In recent years, the prevention of suicide has been an important priority area for the authorities (3). But despite wide-ranging measures, there has been little change in the number of those who take their own lives (1). Handlingsplan for forebygging av selvmord og selvskading 2014–2017 (Action plan for the prevention of suicide and self-harm 2014−2017) (3) stresses an objective, evidence-based approach and recommends that standardised assessments of suicide risk be made. The question is whether the quantitative research tradition has dominated suicide research to such an extent that it has been at the expense of understanding the meaning of suicidal behaviour for the individual (4). Subject-oriented research whose focus includes existential, relational and sociocultural factors among other things may provide us with new knowledge of possible risk factors (5). However, the action plan also points out the importance of emphasising more contextual factors, and not explaining suicide by mental illness alone (3).
The biomedical model of illness has traditionally enjoyed great prestige and is frequently linked to evidence-based quantitative research. The objective is to acquire precise, robust treatment models. Even though quantitative research has provided us with considerable knowledge of the risk factors influencing suicidal behaviour, we still have insufficient knowledge of the prior process and what leads to a suicidal act (6).
One way to make progress is to apply knowledge from qualitative research traditions and ʻgo to the heart of the matter’ by collecting data about the experiences of people exhibiting suicidal behaviour or their relatives.
Historically, the role of the bereaved has received little attention in research and literature on the subject (7). Obtaining knowledge from the bereaved helps to incorporate user and experience competence in the knowledge base, in line with measure 27 in the action plan (3, p. 40). This measure makes it clear that user experience and experience-based competence should be included in research on the prevention of suicide. The subjective narratives of the bereaved can contribute to a contextual and relational understanding of suicidal behaviour.
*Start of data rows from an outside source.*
Lemma start_watcher_inv n k a : ninv n -> nt_adding n !! k = Some a -> ninv (start_watcher n k a).
Proof.
  intros I Hk. assert (a ∈ nt_adding n) as Hin by (by eapply list_elem_of_lookup_2). destruct (ni_adding _ I a Hin) as (Hs & _ & _).
  apply ninv_adding; try done; try apply I; [set_solver| |].
  - intros sid id. rewrite elem_of_app, list_elem_of_singleton. intros [?|[= -> ->]]; [by apply I|done].
  - intros x [?| ->]%elem_of_list_insert; [by left|right]. cbn. split_and!; [done|done|]. intros _. left. apply elem_of_app. right. by left.
Qed.

Lemma addSession_end_inv n k a : ninv n -> nt_adding n !! k = Some a -> ad_watched a = true -> exists n', addSession_end n k a = Ok n' /\ ninv n'.
Proof.
  intros I Hk Hw. assert (a ∈ nt_adding n) as Hin by (by eapply list_elem_of_lookup_2). destruct (ni_adding _ I a Hin) as (Hs & _ & Hwa).
  assert (length (sv_EventCh (insert_peer (nt_srv n) (ad_peer a))) <= 20)%nat as Hev.
  { unfold insert_peer. cbn [set_peers sv_EventCh]. destruct (Nat.ltb_spec (length (sv_EventCh (nt_srv n))) 20); [rewrite length_app; simpl; lia|apply I]. }
  assert (ninv (set_srv n (insert_peer (nt_srv n) (ad_peer a)))) as I1.
  { split; cbn; try apply I.
    - intros id p. rewrite lookup_insert_Some. intros [[<- <-]|[_ Hp]]; [|by apply (ni_peers _ I)]. split_and!; [done|done|by apply Hwa].
    - exact Hev. }
  unfold addSession_end. destruct (return_to_task_ok (insert_peer (nt_srv n) (ad_peer a)) (ad_task a) None (ni_disp _ I) (ni_store _ I)) as (s & -> & I' & ? & ? & ? & ? & ?).
  cbn [mbind outcome_bind]. eexists. split; [done|]. apply (ninv_adding (set_srv n (insert_peer (nt_srv n) (ad_peer a)))); try done.
  - apply I1.
  - intros x Hx%elem_of_list_delete. by left.
Qed.

Lemma watcher_run_inv n i sid id : ninv n -> nt_watch n !! i = Some (sid, id) -> sid ∈ nt_closed n -> ninv (watcher_run n i id).
Proof.
  intros I Hi Hc. pose proof (delete_Permutation _ _ _ Hi) as Hp.
  assert (forall s x, watched n s x -> (s, x) ∈ delete i (nt_watch n) \/ s ∈ nt_closed n) as Hw.
  { intros s x [Hin|?]; [|by right]. rewrite Hp in Hin. apply elem_of_cons in Hin as [[= -> ->]|?]; [by right|by left]. }
  split; cbn; try apply I.
  - intros x p. rewrite lookup_delete_Some. intros [_ Hx]. destruct (ni_peers _ I x p Hx) as (? & ? & ?). split_and!; [done|done|by apply Hw].
  - intros a Ha. destruct (ni_adding _ I a Ha) as (? & ? & Hq). split_and!; [done|done|]. intros Hy. by apply Hw, Hq.
  - intros s x Hx%elem_of_list_delete. by apply (ni_watch _ I).
Qed.

(** Only the transport is closed twice. *)
Lemma net_Close_inv n f werr : ninv n -> (exists n', net_Close n f werr = Ok n' /\ ninv n') \/ (net_Close n f werr = Panic /\ nt_down n = true).
Proof.
  intros I. unfold net_Close. cbn [Disconnect set_adding nt_srv nt_down]. rewrite (ni_store _ I). cbn [store_Close Noop_Close].
  destruct (nt_down n); [by right|left]. eexists. split; [done|].
  assert (ninv (Disconnect n)) as I1 by (apply ninv_adding; try done; [apply I..|set_solver|apply I|by left]). destruct I1. by split.
Qed.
In Rasmussen & Dieserud’s study, the bereaved pointed out that ʻirregularities, little things’ can give young men a mistaken feeling of defeat despite apparently being high achievers, and that this knowledge is vital for healthcare professionals and relatives. Another important finding was that none of the young men had tried to get help prior to the suicide (1). Studies in which people have been interviewed after suicide attempts show corresponding findings. The decision had been made alone, and was not communicated to anyone – neither relatives, friends nor healthcare personnel (8). These findings provide useful knowledge that promotes understanding of how difficult it can be for those involved to interpret and understand the development of possible suicidal behaviour. This may be particularly challenging in cases where relational conflicts trigger such behaviour (1, 8). Mental health professionals, public health nurses and psychologists can be important collaboration partners for GPs in preventive psychosocial work. Nevertheless, the bereaved and relatives with their varied user experiences can also contribute, and the action plan highlights the usefulness of this (3).
Qualitative research methods can supplement quantitative suicide research (9). The qualitative approach has advantages in respect of understanding people’s perceptions, experiences, opinions, motives, attitudes and social interactions in a given context. Exploring meaning in those involved can help us to comprehend suicidal behaviour better, how suicidal behaviour is interpreted and understood, and what attitudes those affected are confronted with.